The quality of the guidelines evaluated in this study was good to very good in four out of the six domains measured by the AGREE instrument. This evaluation is necessary to ensure that the guidelines are of good quality according to Boyd and colleagues' criteria. The domains with lower scores were: Stakeholder Involvement and Applicability. Guidelines devoted to improved quality of primary care would certainly benefit from a strong partnership with primary care providers in charge of applying the guidelines and this is especially of concern due to the high prevalence of chronic diseases in this setting. The low scores of those two criteria call for a more pragmatic way of elaborating and formulating guidelines in order to better fit the needs of targeted users. There is no use for a guideline if its implementation into practice is not facilitated and does not entail a shift of paradigm from the more disease-oriented guideline developers to the more patient-oriented users [38, 39]. The Scope and Purpose, and Clarity and Presentation domains obtained very good scores; this, along with the good scores of the Rigor of Development domain, speaks well to the scientific quality and validity of guidelines that is the hallmark of Canadian research.

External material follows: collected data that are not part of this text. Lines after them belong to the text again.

(** One turn of [_refresh_loop], from its condition to its sleep; the thread ends when
    the condition fails and after any exception. *)
Definition end_thread : M t () := modify (λ a, a <| refresh_thread := false |>).
Definition refresh_turn (fs : files) : M t () :=
  a ← get;
  if negb (refresh_thread a) then mret tt
  else
    match current_file a with
    | Some ((_ :: _) as file) =>
        if auto_refresh a then
          try_except
            (new_events ← on_parser (parse_new_lines (fs file));
             match new_events with
             | [] => mret tt
             | _ => modify (λ a, a <| needs_ui_update := true |>)
             end)
            is_exception end_thread
        else end_thread
    | _ => end_thread
    end.

(** [check_ui_updates], which the timer calls every second *)
Definition check_ui_updates : M t () :=
  a ← get;
  if needs_ui_update a then
    try_except
      (apply_filters ;; update_game_status ;; modify (λ a, a <| needs_ui_update := false |>))
      is_exception (mret tt)
  else mret tt.

(** The button of an entry, and the button of the dialog it opens *)
Definition show_reasoning_dialog (i : nat) : M t () := modify (λ a,
  match event_list a !! i with
  | Some (DecisionBox _ (Some (dialog_title, content_text)) _ _ _ _) =>
      a <| overlay ::= λ l, l ++ [Dialog dialog_title content_text true] |>
  | _ => a
  end).
#[global] Instance dialog_eta : Eta dialog := λ d,
  Dialog (dialog_title d) (dialog_content d) (open d).
Definition close_dialog (i : nat) : M t () :=
  modify (λ a, a <| overlay ::= alter (λ d, d <| open := false |>) i |>).

Definition on_window_event (data : pystr) : M t () :=
  if bool_decide (data = u "close") then stop_auto_refresh else mret tt.

(** ** The start *)

(** [logs], its names with their sizes, if the directory is there *)
Definition directory : Type := option (list (pystr * Z)).

Definition file_button (listing : list (pystr * Z)) (filename : pystr) : file_entry :=
  FileButton (formatted_date filename ++ u " (" ++ size_text (dict_get_default filename 0 listing) ++ u ")")
    (log_path filename).

Definition load_log_files (logs : directory) : M t () :=
  let add l := modify (λ a, a <| file_list ::= λ l', l' ++ l |>) in
  match logs with
  | None => add [FileError (u "ログディレクトリが見つかりません")]
  | Some listing =>
      match log_names listing.*1 with
      | [] => add [FileError (u "ログファイルが見つかりません")]
      | names => add (file_button listing <$> names)
      end
  end.

Definition auto_select_latest_log (fs : files) (logs : directory) : M t () :=
  match logs with
  | None => mret tt
  | Some listing =>
      match log_names listing.*1 with
      | [] => mret tt
      | latest_file :: _ => load_log_file fs (log_path latest_file)
      end
  end.

(** [main], up to the start of the timer *)
Definition main (fs : files) (logs : directory) (initial_log_file : option pystr) : M t () :=
  load_log_files logs ;;
  match initial_log_file with
  | Some ((_ :: _) as file) =>
      match fs file with
      | Some _ => load_log_file fs file
      | None => auto_select_latest_log fs logs
      end
  | _ => auto_select_latest_log fs logs
  end.

(** ** What happens to a window *)

Inductive action :=
  | Select (fs : files) (entry : nat)
  | Refresh (fs : files)
  | Timer
  | Toggle (value : bool)
  | ShowReasoning (entry : nat)
  | CloseDialog (dialog : nat)
  | WindowEvent (data : pystr).

(** An exception of a handler ends the handler. *)
Definition perform (x : action) : M t () :=
  match x with
  | Select fs i =>
      a ← get;
      match file_list a !! i with
      | Some (FileButton _ path) => load_log_file fs path
      | _ => mret tt
      end
  | Refresh fs => refresh_turn fs
  | Timer => check_ui_updates
  | Toggle value => toggle_auto_refresh value
  | ShowReasoning i => show_reasoning_dialog i
  | CloseDialog i => close_dialog i
  | WindowEvent data => on_window_event data
  end.

Definition happens (a : t) (x : action) : t := (perform x a).2.
End LogViewerApp.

This study has limitations. Although our selection criteria allowed us to include a variety of important medical conditions, our results cannot be generalized to other Canadian guidelines not included in this study. Another limitation is that Boyd and colleagues' instrument is a relatively new tool; this may raise questions about its use in evaluating guidelines. The AGREE instrument provides a well validated framework for the assessment of the quality of guidelines. However, ratings can be influenced by the reviewer's background knowledge of the guideline subject. We tried to reduce this bias by distributing guidelines randomly among the reviewers.


Our results show that the quality of Canadian guidelines is good, particularly in their scope and purpose, as well as in clarity and presentation. However, their relevance for patients with more than two comorbid conditions is very limited and there is room for improvement in this respect. It may be the reflection of some disconnection between guideline developers and primary care providers. Clinical judgment is still necessary to adjust guideline recommendations for patients with comorbidity.